*Exercise instructions:*
Extract, unchanged, each line of the listing below from its first line through the line that contains "- rewrite run_calls_cons in Hrun |- *.", inclusive, and nothing else.
^^^^^^^^
Lemma run_calls_self (cs : list call) h1 h2 h1' :
  self h1 = self h2 -> run_calls cs h1 = (Return tt, h1') ->
  exists h2', run_calls cs h2 = (Return tt, h2') /\ self h1' = self h2'.
Proof.
  revert h1 h2. induction cs as [|c cs IH]; intros h1 h2 Hself Hrun.
  - injection Hrun as <-. by exists h2.
  - rewrite run_calls_cons in Hrun |- *.
    destruct (run_call c h1) as [[[]|e] h1m] eqn:Hc; [|done].
    destruct (run_call_self c h1 h2 h1m Hself Hc) as (h2m & -> & Hm).
    by apply (IH h1m).
Qed.

(** Whether the constructor returns, and the object it makes, depend on the
    files only. *)
Lemma new_by_files (v1 v2 : nat) (reset : bool) (memory_dir run_subdir : string)
    w1 w2 ha :
  files w1 = files w2 ->
  KnowledgeArchive_new v1 reset memory_dir run_subdir w1 = (Return tt, ha) ->
  exists hb, KnowledgeArchive_new v2 reset memory_dir run_subdir w2 = (Return tt, hb)
    /\ self hb = self ha.
Proof.
  intros Hfiles.
  destruct (new_run v1 reset memory_dir run_subdir w1)
    as (wa & wb & wc & _ & _ & _ & ->).
  destruct (new_run v2 reset memory_dir run_subdir w2)
    as (wa' & wb' & wc' & _ & _ & _ & ->).
  unfold snapshot_read. rewrite Hfiles. simpl.
  destruct (if reset then None else _) as [f|].
  - destruct (pickle_load f) as [d|]; [|done]. intros [= <-]. by eexists.
  - intros [= <-]. by eexists.
Qed.

Lemma run_call_reopens (memory_dir run_subdir : string) (c : call) h h' :
  pickle_faithful -> reopens memory_dir run_subdir h ->
  run_call c h = (Return tt, h') -> reopens memory_dir run_subdir h'.
Proof.
  intros Hpickle (Hpath & Hsz & Hwn & _) Hc.
  destruct (run_call_numbered c h h' Hc Hsz Hwn) as [Hsz' Hwn'].
  destruct (run_call_run c h h' Hc) as (ins & line & _ & _ & Hh').
  assert (path_to_dict (self h') = snapshot_path memory_dir run_subdir) as Hpath'.
  { by rewrite Hh'. }
  split; [done|]. split; [done|]. split; [done|].
  destruct (new_run 0 false memory_dir run_subdir (world h'))
    as (w1 & w2 & w3 & _ & _ & _ & Hnew).
  unfold snapshot_read in Hnew. rewrite Hh' in Hnew at 2. simpl in Hnew.
  rewrite <- Hpath, lookup_insert_eq, Hpickle in Hnew.
  eexists. split; [exact Hnew|]. simpl.
  rewrite Hh' in Hsz' |- *. unfold counter_is_size in Hsz'. simpl in *.
  unfold stored. by rewrite <- Hsz', Hpath.
Qed.

Lemma run_calls_reopens (memory_dir run_subdir : string) (cs : list call) h h' :
  pickle_faithful -> reopens memory_dir run_subdir h ->
  run_calls cs h = (Return tt, h') -> reopens memory_dir run_subdir h'.
Proof.
  intros Hpickle. revert h. induction cs as [|c cs IH]; intros h Hre Hrun.
  - by injection Hrun as <-.
  - rewrite run_calls_cons in Hrun.
    destruct (run_call c h) as [[[]|e] h1] eqn:Hc; [|done].
    apply (IH h1); [|done]. by apply (run_call_reopens _ _ c h).
Qed.

Lemma run_sessions_from (memory_dir run_subdir : string) (ss : list (list call))
    w w' h0 :
  pickle_faithful ->
  KnowledgeArchive_new 0 false memory_dir run_subdir w = (Return tt, h0) ->
  reopens memory_dir run_subdir h0 ->
  run_sessions memory_dir run_subdir ss w = (Return tt, w') ->
  exists h h1,
    KnowledgeArchive_new 0 false memory_dir run_subdir w' = (Return tt, h) /\
    run_calls (concat ss) h0 = (Return tt, h1) /\
    self h = self h1.
Proof.
  intros Hpickle. revert w h0. induction ss as [|cs ss IH]; intros w h0 Hnew Hre Hrun.
  - injection Hrun as <-. by exists h0, h0.
  - simpl in Hrun. unfold run_session in Hrun. rewrite Hnew in Hrun.
    destruct (run_calls cs h0) as [[[]|e] hc] eqn:Hcs; [|done].
    pose proof (run_calls_reopens _ _ cs h0 hc Hpickle Hre Hcs) as Hrec.
    destruct Hrec as (Hpath & Hsz & Hwn & h0' & Hnew' & Hself').
    destruct (IH (world hc) h0' Hnew') as (h & h1' & Hh & Hrest & Hself); [|done|].
    { split; [by rewrite Hself'|]. split; [by unfold counter_is_size; rewrite Hself'|].
      split; [by unfold well_numbered; rewrite Hself'|].
      destruct (new_by_files 0 0 false memory_dir run_subdir (world hc) (world h0') h0')
        as (hb & Hhb & Hselfb); [|done|by exists hb].
      symmetry. pose proof (new_files 0 false memory_dir run_subdir (world hc)) as Hf.
      by rewrite Hnew' in Hf. }
    destruct (run_calls_self (concat ss) h0' hc h1' Hself' Hrest) as (h1 & Hh1 & Hs1).
    exists h, h1. split; [done|]. split; [|congruence].
    simpl. by rewrite run_calls_app, Hcs.
Qed.

(** X11: restarts do not show.  Over a directory without a snapshot, if
    [pickle] loads back what it dumped, a series of sessions, each
    constructing the archive without reset and making its successful calls,
    leaves a directory over which the archive is the one a single session
    making all the calls would have: same mapping, same counter, the number
    of calls made. *)
Theorem sessions_as_one (memory_dir run_subdir : string) (ss : list (list call))
    w w' :
  pickle_faithful ->
  files w !! snapshot_path memory_dir run_subdir = None ->
  run_sessions memory_dir run_subdir ss w = (Return tt, w') ->
  exists h h1,
    KnowledgeArchive_new 0 false memory_dir run_subdir w' = (Return tt, h) /\
    run_session memory_dir run_subdir (concat ss) w = (Return tt, h1) /\
    self h = self h1 /\
    last_insight_id (self h) = length (concat ss).
Proof.
  intros Hpickle Hfresh Hrun.
  destruct (new_run 0 false memory_dir run_subdir w)
    as (w1 & w2 & w3 & _ & _ & Hf3 & Hnew).
  unfold snapshot_read in Hnew. rewrite Hfresh in Hnew. simpl in Hnew.
  destruct (run_sessions_from memory_dir run_subdir ss w w' _ Hpickle Hnew)
    as (h & h1 & Hh & Hcalls & Hself); [|done|].
  { split; [done|]. split; [done|]. split.
    - intros key [ins Hins]. simpl in Hins. by rewrite lookup_empty in Hins.
    - destruct (new_by_files 0 0 false memory_dir run_subdir w w3 _ (eq_sym Hf3) Hnew)
        as (hb & Hhb & Hselfb). by exists hb. }
  exists h, h1. split; [done|]. unfold run_session. rewrite Hnew.
  split; [done|]. split; [done|].
  rewrite Hself. by destruct (run_calls_from (concat ss) _ h1 Hcalls) as (-> & _).
Qed.

End MoreUpdates.

(** * Facts about [eval_self_teaching] *)

Section EvalFacts.
Context {S : Type} {LB : Lab S}.
Implicit Types (s : S).

Lemma Run_bind_Ok {A B} (m : Run S A) (k : A -> Run S B) s (b : B) s' :
  (m ≫= k) s = (Ok b, s') ->
  exists a s1, m s = (Ok a, s1) /\ k a s1 = (Ok b, s').
Proof.
  unfold mbind, Run_bind. destruct (m s) as [[a|e] s1]; [|done].
  intros Hk. by exists a, s1.
Qed.
(** * Black-hole simulation: the integrator and the particle registry

    A shallow embedding of [simulation.js]: the field model
    ([acceleration]), the velocity Verlet integrator ([stepVerlet]), the
    particle registry with its per-frame update loop ([animate]) and the
    event handlers that feed it.

    JavaScript numbers are kept abstract behind the interface [Num], with
    three instances: [float] (binary64, the arithmetic the script runs on,
    evaluated with [vm_compute]), [R] (exact arithmetic, in which the
    algebraic statements of the specification are proved) and [checked]
    (exact arithmetic in which a division by zero is seen).

    Objects live in a store indexed by references, because the registry
    compares particles by identity ([indexOf]) and trace entries are
    objects of their own.  The canvas is the list of the calls made on
    its 2D context.  The undeclared global [particle], written by the
    [mouseup] handler and by the last draw loop, is read nowhere and is
    left out. *)

From Stdlib Require Import PrimFloat.
From Stdlib Require Uint63 String.
From Stdlib Require Import ZArith Reals Lra Lia Psatz.
From stdpp Require Import gmap list.
Import String.StringSyntax.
^^^^^^^^
*Reply:*
Lemma run_calls_self (cs : list call) h1 h2 h1' :
  self h1 = self h2 -> run_calls cs h1 = (Return tt, h1') ->
  exists h2', run_calls cs h2 = (Return tt, h2') /\ self h1' = self h2'.
Proof.
  revert h1 h2. induction cs as [|c cs IH]; intros h1 h2 Hself Hrun.
  - injection Hrun as <-. by exists h2.
  - rewrite run_calls_cons in Hrun |- *.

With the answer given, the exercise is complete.